The pioneers of action analysis who are perhaps of most interest to the
animator are Eadweard Muybridge and the less well-known but equally
important Étienne-Jules Marey.
One of the most famous individuals engaged in action analysis was the
English photographer Eadweard Muybridge. Born in 1830 at Kingston-on-
Thames and the son of a successful businessman, Muybridge moved to San
Francisco in his early twenties. There he began to dabble in photography.
Losing interest in his own business career, he became a professional
photographer around 1865. His initial interest was in a conventional approach
to photography, which brought him a degree of success. Although his early
images of the Yukon and Yellowstone landscapes are worthy of note, it was
as a portrait photographer that he made his living. However, he eventually
became famous for his work recording the motion of animals and humans;
these studies would ensure that his name lived on as one of the founding
fathers of animation.
It is said that Muybridge's investigation into recording animals in motion
was the result of a wager between the wealthy businessman Leland Stanford
and the financier James R. Keene. They disagreed over the idea of whether
all four hooves of a running horse were actually of the ground together at
some point during the run. The validity of this story, as colorful as it is, remains
doubtful. Whatever the truth, Stanford did employ Muybridge to provide the
evidence for further research into equine dynamics. The work began in 1872,
but it wasn't until 1877 that the first of Muybridge's famous photographs was
published. Using Occident, one of Stanford's famous horses, Muybridge made
the first image that did indeed prove that a horse at gallop had all four hooves
suspended off the ground. Later, this first photograph provided reference
material for a painting by the artist John Koch, commissioned by Stanford and
now in the Stanford University Museum in California. Perhaps this is the very
first example of an artist engaged in action analysis and using photography as
a research tool.
This work marked the start of an extended study of the movement of animals
and humans that would last for the rest of Muybridge's life. His early studies
of the motion of horses were conducted at Stanford's stock farm at Palo
Alto, California.
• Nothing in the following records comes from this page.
(** * The manifest cache of david-www

    A shallow embedding of [getManifest] (the manifest module of the server):
    the per-(user, repo, ref) cache of parsed [package.json] documents, the
    coalescing of concurrent fetches through the [batch] helper, and the
    events raised when a refreshed manifest differs from the one it
    replaces.

    JavaScript objects that the module shares with its callers live in an
    explicit heap, so that handing out a reference and handing out a copy are
    different things.  The module runs on a single-threaded event loop: a call
    of [getManifest] and the completion of an upstream request are the two
    atomic steps, and everything a step does to the outside world (invoking a
    callback, emitting an event, issuing a request) is recorded, in order, in
    the list of actions the step returns.

    Callbacks and event listeners are the callers' code: an invocation is
    recorded, and what a caller does with the object it was handed is a turn
    of its own ([Mutate]).  The clock is read once per turn and does not go
    backwards from one turn to the next.

    Two things are outside the model, and the theorems that depend on them
    say so in their hypotheses: names that a plain object resolves through
    [Object.prototype] ([ownName], [ownNamesOnly]) and expiry dates outside
    the range of a [Date] ([validDate]).  Documents that the JSON round trip
    does not give back unchanged have no counterpart in [json]. *)

From Stdlib Require Import QArith.QArith_base.
From stdpp Require Import gmap strings list fin_maps.

Local Open Scope Z_scope.

(** ** JSON documents *)

(** What [JSON.parse] produces.  Numbers are the finite doubles, which are
    rationals; object fields keep their insertion order. *)
#[warnings="-register-all"]
Inductive json : Type :=
| JNull
| JBool (b : bool)
| JNum (q : Q)
| JStr (s : string)
| JArr (items : list json)
| JObj (fields : list (string * json)).

(** JavaScript truthiness, the test behind [!data]. *)
Definition truthy (v : json) : bool :=
  match v with
  | JNull => false
  | JBool b => b
  | JNum q => negb (Qnum q =? 0)
  | JStr s => negb (String.eqb s EmptyString)
  | JArr _ => true
  | JObj _ => true
  end.

Fixpoint assoc (k : string) (fields : list (string * json)) : option json :=
  match fields with
  | [] => None
  | (k', v) :: rest => if String.eqb k k' then Some v else assoc k rest
  end.

Fixpoint assign (k : string) (v : json) (fields : list (string * json))
  : list (string * json) :=
  match fields with
  | [] => [(k, v)]
  | (k', v') :: rest =>
      if String.eqb k k' then (k, v) :: rest else (k', v') :: assign k v rest
  end.

(** [v.k]: a property read; [None] is [undefined].  The only names read by the
    module are the four dependency sections, which no array, string, number or
    boolean has. *)
Definition getProp (v : json) (k : string) : option json :=
  match v with
  | JObj fields => assoc k fields
  | _ => None
  end.

(** [v.k = x].  The module is sloppy-mode code: the assignment is silently
    dropped on a primitive, and on an array it adds a named property that is
    no part of the array's JSON content. *)
Definition setProp (v : json) (k : string) (x : json) : json :=
  match v with
  | JObj fields => JObj (assign k x fields)
  | _ => v
  end.

(** ** The heap of shared objects *)

Definition loc := nat.
Bind Scope nat_scope with loc.

Definition deref (h : list json) (l : loc) : json := default JNull (h !! l).

Definition alloc (h : list json) (v : json) : list json * loc :=
  (h ++ [v], length h).

(** [JSON.parse(JSON.stringify(x))]: the same document at a new address.  The
    documents of [json] are those the round trip gives back unchanged; a
    number that overflows to [Infinity], which it would turn into [null], is
    none of them. *)
Definition deepCopy (h : list json) (l : loc) : list json * loc :=
  alloc h (deref h l).

(** What a caller can do with a reference it was handed: [obj.k = v]. *)
Definition mutate (h : list json) (l : loc) (k : string) (v : json) : list json :=
  <[l := setProp (deref h l) k v]> h.

(** ** Data of the module *)

Definition callback := nat.
Bind Scope nat_scope with callback.

(** [function Manifest (data, priv)]; [expires] in milliseconds since the
    epoch, a valid date ([validDate] below). *)
Record Manifest := mkManifest {
  data : loc;
  private : bool;
  expires : Z
}.

(** The error handed to a callback, tagged with the place that raised it:
    [er] of the request, [new Error("Failed to parse package.json: " + body)],
    or [er] of [onGetRepo]. *)
Inductive error :=
| RequestError (er : string)
| ParseError (message : string)
| RepoError (er : string).

(** The arguments of a callback: [cb(er)] or [cb(null, data)]. *)
Inductive outcome :=
| Failure (er : error)
| Success (d : loc).

(** [config.stash], the configuration the request URL is built from. *)
Record StashConfig := mkStash {
  protocol : string;
  user_name : string;
  user_password : string;
  host : string
}.

(** The closure handed to [request]: the variables of the enclosing call of
    [getManifest] that the completion handler reads, [manifest] being the
    entry read at call time. *)
Record Request := mkRequest {
  rq_id : nat;
  rq_url : string;
  rq_user : string;
  rq_repo : string;
  rq_ref : option string;
  rq_batchKey : string;
  rq_manifest : option Manifest
}.

(** Module state: [manifests], the groups of [batch], the heap, [Manifest.TTL]
    and the requests that have not completed yet. *)
Record State := mkState {
  manifests : gmap string (gmap string (gmap string Manifest));
  batches : gmap string (list callback);
  heap : list json;
  TTL : Z;
  inflight : list Request;
  nextId : nat
}.

Definition initial : State :=
  mkState ∅ ∅ [] 3600000 [] 0.

(** ** The request coalescer *)

Module batch.

(** Modelled from the spec: the [./batch] module is required by the manifest
    module but is not among the sources.  A group is the ordered list of
    callbacks enqueued under a key; [push] creates the group if absent;
    [call] removes the group and invokes every enqueued callback, in enqueue
    order, through the invoker. *)
Definition exists_ (b : gmap string (list callback)) (key : string) : bool :=
  bool_decide (is_Some (b !! key)).

(** Modelled from the spec: [push(key, callback)] of the missing [./batch]. *)
Definition push (b : gmap string (list callback)) (key : string) (cb : callback)
  : gmap string (list callback) :=
  <[key := default [] (b !! key) ++ [cb]]> b.

(** Modelled from the spec: the callbacks waiting under a key of the missing
    [./batch], in enqueue order. *)
Definition waiters (b : gmap string (list callback)) (key : string) : list callback :=
  default [] (b !! key).

(** Modelled from the spec: [call(key, invoker)] of the missing [./batch];
    the invoker runs once per waiter and threads the state [S] it works on. *)
Definition call {S : Type} (b : gmap string (list callback)) (key : string)
    (fn : callback → S → S) (s : S) : gmap string (list callback) * S :=
  (delete key b, foldl (λ acc cb, fn cb acc) s (waiters b key)).

End batch.

(** ** Cache slots *)

(** [ref = ref || null]: an absent ref and the empty string both become
    [null]. *)
Definition normRef (ref : option string) : option string :=
  match ref with
  | Some s => if String.eqb s EmptyString then None else Some s
  | None => None
  end.

(** The property name [ref] is turned into by [manifests[user][repo][ref]]:
    [null] is coerced to the string ["null"]. *)
Definition refKey (ref : option string) : string :=
  match ref with
  | Some s => s
  | None => "null"
  end.

(** [manifests[user] && manifests[user][repo] ? manifests[user][repo][ref] : null],
    the objects being used as maps from names to what was stored under them:
    the read of the objects' own properties (see [prototypeNames] below for
    the names this leaves out). *)
Definition lookupManifest (ms : gmap string (gmap string (gmap string Manifest)))
    (user repo : string) (ref : option string) : option Manifest :=
  match ms !! user with
  | Some byRepo =>
      match byRepo !! repo with
      | Some byRef => byRef !! refKey ref
      | None => None
      end
  | None => None
  end.

(** [manifests[user] = manifests[user] || {}], the same for [repo], then
    [manifests[user][repo][ref] = manifest], on the objects' own properties
    (see [prototypeNames] below for the names this leaves out). *)
Definition storeManifest (ms : gmap string (gmap string (gmap string Manifest)))
    (user repo : string) (ref : option string) (m : Manifest)
  : gmap string (gmap string (gmap string Manifest)) :=
  let byRepo := default ∅ (ms !! user) in
  let byRef := default ∅ (byRepo !! repo) in
  <[user := <[repo := <[refKey ref := m]> byRef]> byRepo]> ms.

(** The slot a call with the given [ref] argument reads and writes. *)
Definition slotOf (ref : option string) : string := refKey (normRef ref).

(** [manifests] and the objects stored in it are plain objects: a read of a
    name they do not own goes on to [Object.prototype], and a write under
    [__proto__] reaches the prototype itself.  The maps of [lookupManifest]
    and [storeManifest] are the objects' own properties: they are what the
    code reads and writes for every name that is not a member of
    [Object.prototype], as long as nothing was stored under such a member.
    These are the members. *)
Definition prototypeNames : list string :=
  ["__proto__"; "constructor"; "hasOwnProperty"; "isPrototypeOf";
   "propertyIsEnumerable"; "toLocaleString"; "toString"; "valueOf";
   "__defineGetter__"; "__defineSetter__"; "__lookupGetter__"; "__lookupSetter__"].

(** The name is resolved by the object that owns it, or not at all. *)
Definition ownName (k : string) : bool :=
  negb (existsb (String.eqb k) prototypeNames).

(** Nothing is stored under a user, a repository or a ref named like a member
    of [Object.prototype]. *)
Definition ownNamesOnly (ms : gmap string (gmap string (gmap string Manifest))) : Prop :=
  ∀ user byRepo, ms !! user = Some byRepo →
    ownName user = true
    ∧ ∀ repo byRef, byRepo !! repo = Some byRef →
        ownName repo = true
        ∧ ∀ k m, byRef !! k = Some m → ownName k = true.

(** The range of a [Date], in milliseconds either side of the epoch; a moment
    outside it is invalid and compares as false. *)
Definition maxDate : Z := 8640000000000000.

Definition validDate (t : Z) : Prop := - maxDate ≤ t ≤ maxDate.

(** [[user, repo, authToken].join("-")]: an absent token joins as the empty
    string. *)
Definition batchKeyOf (user repo : string) (authToken : option string) : string :=
  user +:+ "-" +:+ repo +:+ "-" +:+ default EmptyString authToken.

(** [manifest.expires > new Date()] *)
Definition isFresh (now : Z) (m : Manifest) : bool := bool_decide (now < expires m).

(** [manifest && !manifest.private && manifest.expires > new Date()] *)
Definition servable (now : Z) (manifest : option Manifest) : option Manifest :=
  match manifest with
  | Some m => if negb (private m) && isFresh now m then Some m else None
  | None => None
  end.

(** The value stored by [data.ref = ref]. *)
Definition refValue (ref : option string) : json :=
  match ref with
  | Some s => JStr s
  | None => JNull
  end.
His first photographs were made in a traditional manner as
individual images, though he quickly opted for the use of multiple images
in series. He used a series of tripwires, each one triggering the shutter of a
single camera within a whole bank of cameras located in a shed that was set
on one side of the horses' trotting track. However, this process also proved to
be unsatisfactory, so Muybridge went on to create a synchronized system in
which each of the cameras was triggered by electricity.